His fingers tightened around the wheel. “Oh, I will. I’ll keep searching until I do.”

Chapter Twenty-Five

There was always a thrill in coming home, just like there was a thrill in leaving. Part of it was just that “Welcome to America!” video Customs played, with a waving flag superimposed over amber fields of grain. Over the top Americana, but it kind of tugged at my heart. Just like the customs officer who said, “Welcome home, Ms. Sullivan.”

Cam proved her best friend credentials by coming all the way out to the airport so she could help me maneuver my luggage on the AirTrain and then on the subway, and then up our four flights. We ordering cheap Chinese food and laughed and told stories and went to a dive bar that gave us free pizza when we bought one drink and I remembered why I loved this city.

But New York was also grayer than I remembered. There were no rolling fields, and the water wasn’t wild, and nothing smelled right. Instead, it was all sewer smells and clouds of pot swirling out from side streets. Yapping rat-dogs shivered in the rain and men on cell-phones cursed loudly at ticket booths and everyone had the same boots and the same shirt and the same black leather jacket. Part of me wanted to pull out my own jacket and put up my hair just like all the rest, and go up to the bar on the twenty-fifth floor and empty my wallet for cocktails as I stared at the Empire State Building and fended off advances from men old enough to be my father.

But most of me wanted to sleep a lot, and my stomach felt funny. I supposed it was because for the first time I wasn’t as excited to arrive as I was sad about the place I had left.

“Maybe,” Cam said, “it’s because you’re heart-sick.”

I considered that. “I think I’m nervous about the conference.”

So I distracted myself for the next week by being social and remembering why I loved it here. The way I could get a veggie burger at a split second’s notice or fro-yo or good burritos, and how all the streaming sites worked and I could watch my shows the day after, like a normal person. And how the world had gone on and new blockbusters had come out and new songs were popular. I went out with my grad school friends and met up with my brother Evan for artisan white pizza in the East Village, in a tiny restaurant whose windows were papered with awards.

“Count her lucky that she got out,” he said when I told him about my mother. “My mom was so much happier afterward.”

“I guess. I think it is good for her. But I feel bad for Dad.”

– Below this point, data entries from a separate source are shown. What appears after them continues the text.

(** What the filter keeps: categories are told apart by their label only,
    and a category takes part in placement exactly when no category with
    its label, itself or another, has a non-empty course list that is
    wholly completed. *)
Lemma remaining_requirements_by_label allRequirements completedCourses req :
  req ∈ remainingRequirementsOf allRequirements completedCourses ↔
  req ∈ allRequirements
  ∧ ¬ ∃ other courseIds,
        other ∈ allRequirements ∧ category other = category req
        ∧ courses other = Some courseIds ∧ courseIds ≠ []
        ∧ ∀ courseId, courseId ∈ courseIds →
            courseId ∈ cc_course_id <$> completedCourses.
Proof.
  unfold remainingRequirementsOf, checkSatisfiedRequirements.
  rewrite list_elem_of_filter, list_elem_of_fmap.
  setoid_rewrite list_elem_of_filter. setoid_rewrite hasAllRequired_spec.
  setoid_rewrite elem_of_list_to_set.
  split.
  - intros [Hnot Hin]. split; [done|].
    intros (other & courseIds & Hother & Hlabel & Hcourses & Hne & Hall).
    apply Hnot. exists other. split; [done|]. split; [|done]. by exists courseIds.
  - intros [Hin Hnot]. split; [|done].
    intros (other & Hlabel & (courseIds & Hcourses & Hne & Hall) & Hother).
    apply Hnot. by exists other, courseIds.
Qed.

(** ** Catalog lookups that fail *)


Lemma fetchOne_lookup fetch courseInfo courseId courseId' :
  fetchOne fetch courseInfo courseId !! courseId'
  = if decide (courseId = courseId')
    then match storedRecord fetch courseId with
         | Some record => Some record
         | None => courseInfo !! courseId'
         end
    else courseInfo !! courseId'.
Proof.
  unfold fetchOne, storedRecord.
  destruct (decide (courseId = courseId')) as [->|Hne].
  - destruct (fetch courseId'); by rewrite ?lookup_insert_eq.
  - destruct (fetch courseId); by rewrite ?lookup_insert_ne.
Qed.

Lemma fetchCourseInformation_lookup fetch courseIds courseId :
  fetchCourseInformation fetch courseIds !! courseId
  = if decide (courseId ∈ courseIds) then storedRecord fetch courseId else None.
Proof.
  unfold fetchCourseInformation.
  cut (∀ courseInfo : gmap string CourseInfo,
         fold_left (fetchOne fetch) courseIds courseInfo !! courseId
         = if decide (courseId ∈ courseIds)
           then match storedRecord fetch courseId with
                | Some record => Some record
                | None => courseInfo !! courseId
                end
           else courseInfo !! courseId).
  { intros Hcut. rewrite Hcut, lookup_empty. by destruct (storedRecord _ _). }
  induction courseIds as [|first rest IH]; intros courseInfo.
  - destruct (decide (courseId ∈ [])) as [Hin|]; [by apply elem_of_nil in Hin|done].
  - change (fold_left (fetchOne fetch) (first :: rest) courseInfo)
      with (fold_left (fetchOne fetch) rest (fetchOne fetch courseInfo first)).
    rewrite IH, fetchOne_lookup.
    destruct (decide (courseId ∈ first :: rest)) as [Hin|Hout],
      (decide (courseId ∈ rest)) as [Hrest|Hrest],
      (decide (first = courseId)) as [Heq|Hne];
      try done; try subst first; try (by destruct (storedRecord fetch courseId));
      exfalso;
      first [ by apply elem_of_cons in Hin as [?|?]
            | apply Hout; first [by left | by right] ].
Qed.

(** Only courses that have a record are ever planned. *)
Lemma planned_courses_have_record requirements courseInfo cap availableSemesters
    completedCourses course :
  course ∈ planCourseSequence requirements courseInfo completedCourses
             availableSemesters cap →
  is_Some (courseInfo !! sc_course_id course).
Proof.
  unfold planCourseSequence. revert course. apply Forall_forall.
  apply (planLoop_ind requirements courseInfo cap
           (λ st, Forall (λ course, is_Some (courseInfo !! sc_course_id course))
                    (plannedCourses st))).
  - intros key req courseIds courseId record st _ _ _ (_ & _ & Hrecord & _) Hall.
    unfold place; simpl. apply Forall_app. split; [done|].
    constructor; [|done]. simpl. by rewrite Hrecord.
  - by intros st.
  - constructor.
Qed.


Lemma set_add_elem elements course courseId :
  courseId ∈ set_add elements course ↔ courseId ∈ elements ∨ courseId = course.
Proof.
  unfold set_add. case_bool_decide as Hin.
  - split; [by left|]. by intros [?| ->].
  - by rewrite elem_of_app, list_elem_of_singleton.
Qed.

Lemma fold_set_add_elem courseIds : ∀ elements courseId,
  courseId ∈ fold_left set_add courseIds elements ↔
  courseId ∈ elements ∨ courseId ∈ courseIds.
Proof.
  induction courseIds as [|course rest IH]; intros elements courseId; simpl.
  - split; [by left|]. by intros [?|?%elem_of_nil].
  - rewrite IH, set_add_elem, elem_of_cons. tauto.
Qed.

(** The identifiers that are looked up are those listed by the remaining
    requirements. *)
Lemma allRequiredCourses_elem remainingRequirements courseId :
  courseId ∈ allRequiredCourses remainingRequirements ↔
  ∃ req courseIds,
    req ∈ remainingRequirements ∧ courses req = Some courseIds ∧ courseId ∈ courseIds.
Proof.
  unfold allRequiredCourses.
  cut (∀ elements,
         courseId ∈ fold_left
           (λ elements req, fold_left set_add (default [] (courses req)) elements)
           remainingRequirements elements ↔
         courseId ∈ elements
         ∨ ∃ req courseIds,
             req ∈ remainingRequirements ∧ courses req = Some courseIds
             ∧ courseId ∈ courseIds).
  { intros Hcut. rewrite Hcut. split; [|by right]. by intros [?%elem_of_nil|?]. }
  induction remainingRequirements as [|req reqs IH]; intros elements; simpl.
  - split; [by left|]. by intros [?|(? & ? & ?%elem_of_nil & _)].
  - rewrite IH, fold_set_add_elem. split.
    + intros [[?|Hin]|(req' & courseIds & Hreq & Hcourses & Hin)].
      * by left.
      * right. destruct (courses req) as [courseIds|] eqn:Hcourses;
          [|by apply elem_of_nil in Hin].
        exists req, courseIds. split_and!; [by left|done..].
      * right. exists req', courseIds. split_and!; [by right|done..].
    + intros [?|(req' & courseIds & [->|Hreq]%elem_of_cons & Hcourses & Hin)].
      * by left; left.
      * left; right. by rewrite Hcourses.
      * right. by exists req', courseIds.
Qed.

Evan snorted. “Don’t.” He caught me watching. “What?”

“Don’t you ever want his...I don’t know, approval?”

He jammed a slice in his mouth and spoke around it. “You think I want him to walk me dow

n the aisle? Come to parades? Yeah, right.”

“But don’t you wish he would?”

“What’s wishing got to do with it?”

“Nothing, I guess.” I wished love was real and dreams existed, but leprechauns granted wishes and leprechauns didn’t exist.

* * *

Mom’s new place had high ceilings and large windows, but it was small and filled with unfamiliar furniture. Still, she’d brought several things from home—pictures of my high school and college graduations, a poster of her when she was nineteen, signed by dozens of famous photographers. She hugged me tightly. “Darling, you look horrible.”